**Entries shown**

Lemma user_load_law v w x : user_ok v w → user_load x w = deref (user_at w x).
Proof.
  intros _. unfold user_load, user_at, user_word. destruct (user_addrb x) eqn:Hb; [|done]. apply user_addrb_spec in Hb.
  unfold vload. rewrite translate_user by done. destruct (entry_at _ _ x) as [e|]; [|done]. cbn [mbind option_bind deref outcome_bind].
  destruct (phys w !! _) as [word|]; done.
Qed.

(** Memory that agrees on the tables has the same pages. *)
Lemma entries_agree w K L P T m x :
  space w K L P T → user_addr x → (∀ p f j, T !! p = Some f → m !! (f, j) = phys w !! (f, j)) →
  entry_at m P x = entry_at (phys w) P x.
Proof.
  intros Hsp Hx%user_low Hm. assert (tree m P T) as HT by (apply (tree_agree (phys w)); [apply Hsp|]; eauto).
  rewrite !(entry_at_leaf _ P T) by (done || apply Hsp).
  destruct (T !! [get_pml4_idx x; get_pml3_idx x; get_pd_idx x]) as [g|] eqn:E; [|unfold leaf; by rewrite E].
  eapply leaf_agree; eauto.
Qed.

(** Writing a word of a page. *)
Lemma user_ok_write v w x e i word :
  user_ok v w → user_addr x → entry_at (phys w) (cr3 w) x = Some e →
  let w' := with_phys (<[(entry_phys e, i) := word]> (phys w)) w in
  user_ok v w' ∧ ∀ y, user_addr y → entry_at (phys w') (cr3 w') y = entry_at (phys w) (cr3 w) y.
Proof.
  intros (K & L & T & l & Hus & Hda) Hx He w'. pose proof (us_space _ _ _ _ _ _ _ Hus) as Hsp.
  destruct (da_frame _ _ _ _ Hda x e Hx He) as (Hfr & HfL & HfT & H3 & H2 & H1).
  pose proof (t_root _ _ _ (sp_tree _ _ _ _ _ Hsp)) as Hroot.
  assert (entry_phys e ≠ cr3 w) as Hc by (intros E; apply (HfT []); by rewrite Hroot, E).
  assert (∀ p f j, T !! p = Some f → phys w' !! (f, j) = phys w !! (f, j)) as Hag.
  { intros p f j Hp. apply lookup_insert_ne. intros [= <- _]. by apply (HfT p). }
  assert (∀ y, user_addr y → entry_at (phys w') (cr3 w') y = entry_at (phys w) (cr3 w) y) as Hent
    by (intros y Hy; by eapply entries_agree).
  split; [|done]. exists K, L, T, l. split.
  - destruct Hus as [_ Hpr (vm & Hvm & HP & Hrep)]. split; [|done|by exists vm].
    eapply (space_sys w); [done| | |done].
    + apply sys_insert; [|apply Hsp]. by apply not_window_word.
    + apply (tree_agree (phys w)); [apply Hsp|]. eauto.
  - split.
    + intros y f Hy. rewrite Hent by done. apply (da_frame _ _ _ _ Hda); done.
    + intros y z f g Hy Hz. rewrite !Hent by done. by apply (da_inj _ _ _ _ Hda).
Qed.

(** Only pages of user memory differ. *)
Definition same_but_data w w' : Prop :=
  ∃ m, w' = with_phys m w ∧
    ∀ f j, (∀ x e, user_addr x → entry_at (phys w) (cr3 w) x = Some e → entry_phys e ≠ f) → m !! (f, j) = phys w !! (f, j).
Lemma same_but_data_refl w : same_but_data w w.
Proof. exists (phys w). split; [by destruct w|done]. Qed.

(** The runs can be mapped one after the other, whatever the data are. *)
Fixpoint user_can (v : Z) w (rs : list (Z * Z)) : Prop :=
  match rs with
  | [] => True
  | (virt, n) :: rs' =>
      ∀ w2, same_but_data w w2 → ∃ r w', Vmm.vmm_map v virt n USER_FLAGS w2 = Ret (r, w') ∧ r ≠ 0 ∧ user_can v w' rs'
  end.

Lemma user_store_law v w x b :
  user_ok v w → is_Some (user_at w x) → 0 ≤ b < 256 →
  ∃ w', user_store x b w = Ret w' ∧ user_ok v w' ∧
    (∀ y, user_at w' y = if y =? x then Some b else user_at w y) ∧ ∀ rs, user_can v w rs → user_can v w' rs.
Proof.
  intros Hok [c Hc] Hb. unfold user_at in Hc. destruct (user_addrb x) eqn:Hxb; [|done].
  pose proof (proj1 (user_addrb_spec x) Hxb) as Hx. unfold user_word in Hc.
  destruct (entry_at (phys w) (cr3 w) x) as [e|] eqn:He; [|done]. cbn [mbind option_bind] in Hc.
  destruct (phys w !! (entry_phys e, x mod 4096 / 8)) as [word|] eqn:Hw; [|done]. clear Hc.
  pose proof (user_ok_write v w x e (x mod 4096 / 8) (set_byte word (x mod 8) b) Hok Hx He) as [Hok' Hent].
  set (w' := with_phys _ w) in *. exists w'. split.
  { unfold user_store. rewrite Hxb. unfold vload, vstore. rewrite translate_user by done. rewrite He.
    cbn [mbind option_bind deref outcome_bind]. rewrite Hw. cbn [deref mbind outcome_bind]. done. }
  split; [done|]. split.
  - intros y. unfold user_at, user_word. destruct (user_addrb y) eqn:Hyb.
    2:{ destruct (Z.eqb_spec y x) as [->|]; [congruence|done]. }
    apply user_addrb_spec in Hyb as Hy. rewrite Hent by done. destruct (entry_at (phys w) (cr3 w) y) as [g|] eqn:Hg; cbn [mbind option_bind].
    2:{ destruct (Z.eqb_spec y x) as [->|]; [congruence|done]. }
    unfold w'. cbn [phys with_phys].
    destruct (decide ((entry_phys e, x mod 4096 / 8) = (entry_phys g, y mod 4096 / 8))) as [E|E].
    + rewrite <- E, lookup_insert_eq, Hw. cbn [mbind option_bind]. injection E as E1 E2. destruct Hok as (K & L & T & l & _ & Hda).
      pose proof (da_inj _ _ _ _ Hda x y e g Hx Hy He Hg E1) as Epg.
      destruct (Z.eqb_spec y x) as [->|Hne]; [by rewrite byte_of_set by zdiv|].
      rewrite byte_of_other; [done|zdiv|zdiv|done|]. zdiv.
    + rewrite lookup_insert_ne by done. destruct (Z.eqb_spec y x) as [->|]; [|done]. congruence.
  - intros [|[virt n] rs]; [done|]. cbn [user_can]. intros H w2 (m & -> & Hm). apply H. exists m. split; [done|].
    intros f j Hf. rewrite Hm by (intros y g Hy; rewrite Hent by done; by apply Hf).
    unfold w'. cbn [phys with_phys]. apply lookup_insert_ne. intros [= E _]. by eapply Hf.
Qed.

**What the task requires**
Among the records above, find each line containing the string "assert" and copy it.

**Response to the task**
  intros Hsp Hx%user_low Hm. assert (tree m P T) as HT by (apply (tree_agree (phys w)); [apply Hsp|]; eauto).
  assert (entry_phys e ≠ cr3 w) as Hc by (intros E; apply (HfT []); by rewrite Hroot, E).
  assert (∀ p f j, T !! p = Some f → phys w' !! (f, j) = phys w !! (f, j)) as Hag.
  assert (∀ y, user_addr y → entry_at (phys w') (cr3 w') y = entry_at (phys w) (cr3 w) y) as Hent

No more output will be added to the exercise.